**What you are asked to do**
The span to repeat in the listing below runs from the line containing "match pat, s with" to the line containing "(console w ++", inclusive. Repeat it exactly, and only it.

○ ○ ○ ○ ○

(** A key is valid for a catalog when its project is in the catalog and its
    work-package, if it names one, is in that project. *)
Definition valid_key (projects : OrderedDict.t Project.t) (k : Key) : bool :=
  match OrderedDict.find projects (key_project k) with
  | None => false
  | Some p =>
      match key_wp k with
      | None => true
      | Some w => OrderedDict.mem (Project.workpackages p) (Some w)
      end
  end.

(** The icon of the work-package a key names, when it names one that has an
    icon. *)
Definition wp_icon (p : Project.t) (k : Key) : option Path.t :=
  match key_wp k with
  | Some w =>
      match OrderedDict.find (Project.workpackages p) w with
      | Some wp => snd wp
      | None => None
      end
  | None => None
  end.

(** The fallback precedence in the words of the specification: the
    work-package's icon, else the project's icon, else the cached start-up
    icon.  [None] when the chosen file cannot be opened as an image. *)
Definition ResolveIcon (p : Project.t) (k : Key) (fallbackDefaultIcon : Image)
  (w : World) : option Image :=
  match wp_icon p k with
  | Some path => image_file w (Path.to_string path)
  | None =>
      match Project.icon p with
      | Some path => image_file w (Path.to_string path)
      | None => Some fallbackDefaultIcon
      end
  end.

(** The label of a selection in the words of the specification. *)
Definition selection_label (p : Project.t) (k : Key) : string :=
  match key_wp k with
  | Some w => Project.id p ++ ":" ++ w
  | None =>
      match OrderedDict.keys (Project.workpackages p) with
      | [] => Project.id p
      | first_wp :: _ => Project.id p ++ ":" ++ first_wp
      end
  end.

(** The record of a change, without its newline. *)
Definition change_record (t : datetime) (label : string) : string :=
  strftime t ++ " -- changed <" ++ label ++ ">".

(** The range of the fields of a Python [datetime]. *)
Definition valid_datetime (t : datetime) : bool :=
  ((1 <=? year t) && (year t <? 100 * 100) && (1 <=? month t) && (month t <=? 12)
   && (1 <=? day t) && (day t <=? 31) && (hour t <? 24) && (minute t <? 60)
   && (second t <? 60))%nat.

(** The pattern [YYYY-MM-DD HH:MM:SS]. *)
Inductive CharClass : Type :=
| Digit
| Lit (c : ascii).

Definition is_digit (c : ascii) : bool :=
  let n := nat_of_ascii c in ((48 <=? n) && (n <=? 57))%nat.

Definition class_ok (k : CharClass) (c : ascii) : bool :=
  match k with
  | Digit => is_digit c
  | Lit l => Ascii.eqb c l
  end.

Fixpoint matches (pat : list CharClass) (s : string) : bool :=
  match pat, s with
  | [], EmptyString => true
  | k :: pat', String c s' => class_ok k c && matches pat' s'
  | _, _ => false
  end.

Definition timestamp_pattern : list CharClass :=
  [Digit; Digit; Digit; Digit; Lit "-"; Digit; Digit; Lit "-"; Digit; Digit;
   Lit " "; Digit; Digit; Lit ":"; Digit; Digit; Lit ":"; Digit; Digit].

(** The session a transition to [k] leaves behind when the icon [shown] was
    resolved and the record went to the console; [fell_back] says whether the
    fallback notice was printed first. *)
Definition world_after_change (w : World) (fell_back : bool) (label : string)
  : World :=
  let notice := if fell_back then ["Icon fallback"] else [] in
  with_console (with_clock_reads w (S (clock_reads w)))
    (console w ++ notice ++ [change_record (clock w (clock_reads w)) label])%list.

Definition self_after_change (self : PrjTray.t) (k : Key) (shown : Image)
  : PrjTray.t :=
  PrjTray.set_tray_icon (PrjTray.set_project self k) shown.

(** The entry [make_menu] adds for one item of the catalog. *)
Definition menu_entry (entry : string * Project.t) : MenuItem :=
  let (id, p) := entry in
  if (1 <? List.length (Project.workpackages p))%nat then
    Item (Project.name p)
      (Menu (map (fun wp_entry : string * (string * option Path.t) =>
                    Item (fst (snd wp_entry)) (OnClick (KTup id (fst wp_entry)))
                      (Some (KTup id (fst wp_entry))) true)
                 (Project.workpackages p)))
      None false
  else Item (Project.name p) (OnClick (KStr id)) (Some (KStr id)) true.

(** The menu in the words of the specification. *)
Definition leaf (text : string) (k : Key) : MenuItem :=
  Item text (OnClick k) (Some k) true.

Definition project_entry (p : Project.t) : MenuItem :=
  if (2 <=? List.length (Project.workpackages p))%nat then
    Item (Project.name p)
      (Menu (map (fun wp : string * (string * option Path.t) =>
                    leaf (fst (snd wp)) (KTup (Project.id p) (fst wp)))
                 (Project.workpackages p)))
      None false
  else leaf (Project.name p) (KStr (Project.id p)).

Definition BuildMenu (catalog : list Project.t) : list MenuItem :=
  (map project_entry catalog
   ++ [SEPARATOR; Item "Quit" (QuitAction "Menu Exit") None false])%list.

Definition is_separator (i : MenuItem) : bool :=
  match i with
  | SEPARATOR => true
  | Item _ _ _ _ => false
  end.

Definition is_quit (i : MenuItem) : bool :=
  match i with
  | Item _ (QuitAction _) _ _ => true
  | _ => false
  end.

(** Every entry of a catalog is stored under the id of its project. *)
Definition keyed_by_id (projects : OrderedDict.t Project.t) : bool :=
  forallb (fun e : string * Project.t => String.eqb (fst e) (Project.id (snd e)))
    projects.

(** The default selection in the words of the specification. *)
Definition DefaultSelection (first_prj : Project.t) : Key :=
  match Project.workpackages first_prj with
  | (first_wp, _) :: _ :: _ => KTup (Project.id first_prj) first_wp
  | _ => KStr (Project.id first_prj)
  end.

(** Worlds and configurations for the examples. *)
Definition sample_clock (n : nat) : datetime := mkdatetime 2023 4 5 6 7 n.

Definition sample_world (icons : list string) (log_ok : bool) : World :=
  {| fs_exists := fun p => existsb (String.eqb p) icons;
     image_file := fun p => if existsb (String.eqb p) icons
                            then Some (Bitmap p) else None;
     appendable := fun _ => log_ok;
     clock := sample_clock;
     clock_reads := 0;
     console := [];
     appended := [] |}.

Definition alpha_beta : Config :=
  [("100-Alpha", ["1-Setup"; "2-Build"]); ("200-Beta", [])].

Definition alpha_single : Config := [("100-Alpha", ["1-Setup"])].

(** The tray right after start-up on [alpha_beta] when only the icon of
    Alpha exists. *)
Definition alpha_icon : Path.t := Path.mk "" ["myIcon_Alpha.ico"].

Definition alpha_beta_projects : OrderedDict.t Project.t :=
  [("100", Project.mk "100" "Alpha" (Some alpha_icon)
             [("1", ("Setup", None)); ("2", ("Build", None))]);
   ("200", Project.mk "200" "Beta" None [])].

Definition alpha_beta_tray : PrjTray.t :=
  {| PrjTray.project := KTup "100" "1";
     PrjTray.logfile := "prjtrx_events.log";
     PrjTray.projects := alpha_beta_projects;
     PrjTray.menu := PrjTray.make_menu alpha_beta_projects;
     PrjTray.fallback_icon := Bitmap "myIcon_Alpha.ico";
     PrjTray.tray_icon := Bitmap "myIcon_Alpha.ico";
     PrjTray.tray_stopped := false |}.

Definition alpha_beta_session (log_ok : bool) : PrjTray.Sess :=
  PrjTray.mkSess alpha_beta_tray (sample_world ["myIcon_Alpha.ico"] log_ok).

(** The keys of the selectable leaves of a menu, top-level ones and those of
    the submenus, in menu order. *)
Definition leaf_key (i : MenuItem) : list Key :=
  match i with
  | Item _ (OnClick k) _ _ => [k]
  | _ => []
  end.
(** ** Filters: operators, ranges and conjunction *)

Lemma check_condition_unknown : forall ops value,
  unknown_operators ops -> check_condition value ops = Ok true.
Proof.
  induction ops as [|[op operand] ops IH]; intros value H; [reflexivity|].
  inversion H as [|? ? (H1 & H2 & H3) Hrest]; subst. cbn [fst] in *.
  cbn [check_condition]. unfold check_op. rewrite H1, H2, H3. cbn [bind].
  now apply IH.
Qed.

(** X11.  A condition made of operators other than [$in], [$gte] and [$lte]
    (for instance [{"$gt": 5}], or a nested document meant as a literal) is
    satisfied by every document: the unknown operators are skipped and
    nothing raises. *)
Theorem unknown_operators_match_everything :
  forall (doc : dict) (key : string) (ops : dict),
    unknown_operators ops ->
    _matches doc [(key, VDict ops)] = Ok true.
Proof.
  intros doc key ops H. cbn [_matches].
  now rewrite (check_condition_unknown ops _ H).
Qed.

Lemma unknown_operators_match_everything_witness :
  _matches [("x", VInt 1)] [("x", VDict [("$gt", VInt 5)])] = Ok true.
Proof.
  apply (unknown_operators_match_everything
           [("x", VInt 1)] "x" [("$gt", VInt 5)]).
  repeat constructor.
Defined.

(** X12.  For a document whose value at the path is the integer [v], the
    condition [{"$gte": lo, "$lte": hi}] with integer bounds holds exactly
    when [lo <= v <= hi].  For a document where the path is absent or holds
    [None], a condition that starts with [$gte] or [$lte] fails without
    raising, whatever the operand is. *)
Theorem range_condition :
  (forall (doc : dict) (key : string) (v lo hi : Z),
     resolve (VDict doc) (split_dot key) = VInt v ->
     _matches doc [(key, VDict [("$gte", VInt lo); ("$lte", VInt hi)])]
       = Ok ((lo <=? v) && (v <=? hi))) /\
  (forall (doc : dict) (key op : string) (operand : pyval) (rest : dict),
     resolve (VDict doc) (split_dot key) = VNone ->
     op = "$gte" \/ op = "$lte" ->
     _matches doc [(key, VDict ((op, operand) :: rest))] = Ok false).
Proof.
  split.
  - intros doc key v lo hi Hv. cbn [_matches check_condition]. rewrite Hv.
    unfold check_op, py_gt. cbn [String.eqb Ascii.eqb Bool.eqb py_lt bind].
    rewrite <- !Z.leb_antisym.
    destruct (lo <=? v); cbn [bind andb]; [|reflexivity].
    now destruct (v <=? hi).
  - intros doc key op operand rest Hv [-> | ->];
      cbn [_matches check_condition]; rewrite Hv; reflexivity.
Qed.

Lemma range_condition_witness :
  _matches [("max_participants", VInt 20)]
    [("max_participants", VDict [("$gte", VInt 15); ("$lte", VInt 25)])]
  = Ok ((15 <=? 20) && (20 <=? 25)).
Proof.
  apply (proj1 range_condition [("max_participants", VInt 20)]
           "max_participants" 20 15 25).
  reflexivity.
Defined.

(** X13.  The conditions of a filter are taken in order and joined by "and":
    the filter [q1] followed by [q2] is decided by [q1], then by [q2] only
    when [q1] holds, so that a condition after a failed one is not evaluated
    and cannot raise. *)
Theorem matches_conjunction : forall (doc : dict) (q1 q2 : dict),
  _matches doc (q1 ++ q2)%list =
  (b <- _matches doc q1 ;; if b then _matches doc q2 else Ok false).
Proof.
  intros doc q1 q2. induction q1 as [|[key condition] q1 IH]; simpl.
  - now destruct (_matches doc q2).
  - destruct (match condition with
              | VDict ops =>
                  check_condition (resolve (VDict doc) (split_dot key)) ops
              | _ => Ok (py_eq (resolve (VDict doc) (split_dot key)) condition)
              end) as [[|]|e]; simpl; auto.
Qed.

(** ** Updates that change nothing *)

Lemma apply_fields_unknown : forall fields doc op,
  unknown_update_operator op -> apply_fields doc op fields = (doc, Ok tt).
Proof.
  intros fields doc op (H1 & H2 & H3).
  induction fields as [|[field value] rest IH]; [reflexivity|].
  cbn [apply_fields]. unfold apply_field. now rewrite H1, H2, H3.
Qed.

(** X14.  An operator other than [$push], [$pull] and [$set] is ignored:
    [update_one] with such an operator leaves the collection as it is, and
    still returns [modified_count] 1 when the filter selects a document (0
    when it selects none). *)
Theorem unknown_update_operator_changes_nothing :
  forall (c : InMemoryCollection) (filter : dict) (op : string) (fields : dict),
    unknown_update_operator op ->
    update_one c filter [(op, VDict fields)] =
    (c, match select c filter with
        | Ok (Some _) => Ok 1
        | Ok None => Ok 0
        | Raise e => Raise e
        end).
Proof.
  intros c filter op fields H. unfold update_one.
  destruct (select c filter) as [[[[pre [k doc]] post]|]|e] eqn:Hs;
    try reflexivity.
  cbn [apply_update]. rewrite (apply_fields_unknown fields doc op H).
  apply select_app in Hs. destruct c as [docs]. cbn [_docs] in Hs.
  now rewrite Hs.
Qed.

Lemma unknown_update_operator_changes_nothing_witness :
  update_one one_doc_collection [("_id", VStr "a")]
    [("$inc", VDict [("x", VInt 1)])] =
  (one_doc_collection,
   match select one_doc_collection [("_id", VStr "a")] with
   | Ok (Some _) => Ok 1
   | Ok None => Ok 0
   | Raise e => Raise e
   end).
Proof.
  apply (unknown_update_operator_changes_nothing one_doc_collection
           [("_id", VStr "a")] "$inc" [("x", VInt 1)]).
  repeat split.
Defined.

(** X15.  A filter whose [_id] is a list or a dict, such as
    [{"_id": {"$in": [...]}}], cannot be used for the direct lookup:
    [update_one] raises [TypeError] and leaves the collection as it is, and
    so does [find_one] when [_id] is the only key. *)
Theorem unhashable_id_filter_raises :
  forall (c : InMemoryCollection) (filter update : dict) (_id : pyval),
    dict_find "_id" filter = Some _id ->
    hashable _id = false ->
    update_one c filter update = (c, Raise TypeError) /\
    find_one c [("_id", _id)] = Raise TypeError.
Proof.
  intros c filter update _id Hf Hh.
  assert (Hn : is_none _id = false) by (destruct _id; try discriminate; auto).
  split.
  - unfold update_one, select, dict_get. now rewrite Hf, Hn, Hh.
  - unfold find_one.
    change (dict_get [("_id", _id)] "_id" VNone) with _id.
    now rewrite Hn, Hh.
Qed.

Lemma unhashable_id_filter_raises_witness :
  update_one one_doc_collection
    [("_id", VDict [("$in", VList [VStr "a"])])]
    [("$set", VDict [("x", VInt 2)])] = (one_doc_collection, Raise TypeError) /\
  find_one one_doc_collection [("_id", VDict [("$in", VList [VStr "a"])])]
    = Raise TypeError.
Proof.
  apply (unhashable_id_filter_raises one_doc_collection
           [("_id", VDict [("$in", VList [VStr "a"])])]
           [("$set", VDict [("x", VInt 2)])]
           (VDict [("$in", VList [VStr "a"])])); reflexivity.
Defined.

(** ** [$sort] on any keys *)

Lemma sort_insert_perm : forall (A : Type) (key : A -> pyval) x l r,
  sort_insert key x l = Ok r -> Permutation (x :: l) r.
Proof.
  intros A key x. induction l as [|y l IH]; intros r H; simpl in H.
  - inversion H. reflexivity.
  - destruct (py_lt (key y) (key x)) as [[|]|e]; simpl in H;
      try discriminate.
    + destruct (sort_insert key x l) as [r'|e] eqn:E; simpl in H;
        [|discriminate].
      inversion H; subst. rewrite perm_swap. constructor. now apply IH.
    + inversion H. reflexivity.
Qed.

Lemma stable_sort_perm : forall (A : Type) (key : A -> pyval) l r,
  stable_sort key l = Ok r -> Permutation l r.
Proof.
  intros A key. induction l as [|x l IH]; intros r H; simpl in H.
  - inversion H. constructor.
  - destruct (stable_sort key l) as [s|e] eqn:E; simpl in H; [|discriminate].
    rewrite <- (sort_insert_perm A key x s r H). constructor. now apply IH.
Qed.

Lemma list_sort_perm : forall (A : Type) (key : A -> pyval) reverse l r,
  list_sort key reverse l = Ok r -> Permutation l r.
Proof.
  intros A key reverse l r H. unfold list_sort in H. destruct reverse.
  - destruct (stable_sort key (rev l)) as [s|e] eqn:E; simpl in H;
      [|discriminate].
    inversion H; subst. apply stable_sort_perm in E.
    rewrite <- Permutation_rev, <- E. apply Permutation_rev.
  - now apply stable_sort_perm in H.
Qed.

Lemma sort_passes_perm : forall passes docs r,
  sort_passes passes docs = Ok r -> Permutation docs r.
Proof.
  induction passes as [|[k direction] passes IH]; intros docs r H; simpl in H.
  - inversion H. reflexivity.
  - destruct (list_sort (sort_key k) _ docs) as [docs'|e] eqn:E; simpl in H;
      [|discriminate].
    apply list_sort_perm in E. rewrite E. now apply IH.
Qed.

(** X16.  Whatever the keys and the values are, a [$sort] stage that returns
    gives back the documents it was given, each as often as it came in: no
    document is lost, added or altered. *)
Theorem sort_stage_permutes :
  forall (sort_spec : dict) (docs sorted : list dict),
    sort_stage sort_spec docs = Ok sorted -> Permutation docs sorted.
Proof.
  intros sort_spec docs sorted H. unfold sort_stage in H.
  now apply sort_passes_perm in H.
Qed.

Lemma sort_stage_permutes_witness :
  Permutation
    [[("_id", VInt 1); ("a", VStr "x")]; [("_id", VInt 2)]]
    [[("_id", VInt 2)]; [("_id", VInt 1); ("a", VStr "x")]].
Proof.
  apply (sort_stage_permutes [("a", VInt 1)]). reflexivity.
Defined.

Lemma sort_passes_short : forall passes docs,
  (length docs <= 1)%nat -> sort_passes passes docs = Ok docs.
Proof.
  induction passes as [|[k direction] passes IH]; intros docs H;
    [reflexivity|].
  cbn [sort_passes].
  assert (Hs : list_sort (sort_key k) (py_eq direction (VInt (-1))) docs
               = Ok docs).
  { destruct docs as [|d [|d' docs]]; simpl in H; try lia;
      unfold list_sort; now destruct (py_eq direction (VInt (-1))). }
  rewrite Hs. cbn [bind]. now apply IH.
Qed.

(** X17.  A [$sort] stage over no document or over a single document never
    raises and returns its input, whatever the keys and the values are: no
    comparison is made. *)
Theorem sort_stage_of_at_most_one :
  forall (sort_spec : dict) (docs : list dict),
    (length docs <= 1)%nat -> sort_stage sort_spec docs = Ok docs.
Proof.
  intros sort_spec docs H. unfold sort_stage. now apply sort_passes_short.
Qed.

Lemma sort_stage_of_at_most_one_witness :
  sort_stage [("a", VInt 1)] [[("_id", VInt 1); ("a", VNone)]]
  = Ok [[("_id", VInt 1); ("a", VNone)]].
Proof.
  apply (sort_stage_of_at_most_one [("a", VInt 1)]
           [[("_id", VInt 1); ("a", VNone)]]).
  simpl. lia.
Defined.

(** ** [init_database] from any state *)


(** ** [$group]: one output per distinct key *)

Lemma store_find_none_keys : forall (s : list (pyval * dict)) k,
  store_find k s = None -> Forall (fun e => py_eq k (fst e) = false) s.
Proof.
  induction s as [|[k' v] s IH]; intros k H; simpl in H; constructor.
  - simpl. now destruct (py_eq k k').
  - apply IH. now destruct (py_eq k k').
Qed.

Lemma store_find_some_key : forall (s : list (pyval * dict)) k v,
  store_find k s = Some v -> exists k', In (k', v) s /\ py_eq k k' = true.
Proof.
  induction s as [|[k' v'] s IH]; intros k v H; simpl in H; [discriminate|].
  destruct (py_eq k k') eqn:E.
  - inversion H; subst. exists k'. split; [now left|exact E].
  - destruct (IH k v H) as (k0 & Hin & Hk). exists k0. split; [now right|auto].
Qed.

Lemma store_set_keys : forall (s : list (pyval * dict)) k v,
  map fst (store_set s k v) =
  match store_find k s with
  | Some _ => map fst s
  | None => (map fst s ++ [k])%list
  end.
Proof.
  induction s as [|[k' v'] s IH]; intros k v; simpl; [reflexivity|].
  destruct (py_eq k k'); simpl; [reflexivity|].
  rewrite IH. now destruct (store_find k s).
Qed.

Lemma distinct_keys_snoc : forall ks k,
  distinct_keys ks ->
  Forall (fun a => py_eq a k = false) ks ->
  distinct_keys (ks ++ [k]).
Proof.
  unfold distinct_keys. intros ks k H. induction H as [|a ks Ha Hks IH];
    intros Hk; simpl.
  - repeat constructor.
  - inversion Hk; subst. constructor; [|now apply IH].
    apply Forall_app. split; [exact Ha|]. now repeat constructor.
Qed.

○ ○ ○ ○ ○

**Output for this exercise**
  match pat, s with
  | [], EmptyString => true
  | k :: pat', String c s' => class_ok k c && matches pat' s'
  | _, _ => false
  end.

Definition timestamp_pattern : list CharClass :=
  [Digit; Digit; Digit; Digit; Lit "-"; Digit; Digit; Lit "-"; Digit; Digit;
   Lit " "; Digit; Digit; Lit ":"; Digit; Digit; Lit ":"; Digit; Digit].

(** The session a transition to [k] leaves behind when the icon [shown] was
    resolved and the record went to the console; [fell_back] says whether the
    fallback notice was printed first. *)
Definition world_after_change (w : World) (fell_back : bool) (label : string)
  : World :=
  let notice := if fell_back then ["Icon fallback"] else [] in
  with_console (with_clock_reads w (S (clock_reads w)))
    (console w ++ notice ++ [change_record (clock w (clock_reads w)) label])%list.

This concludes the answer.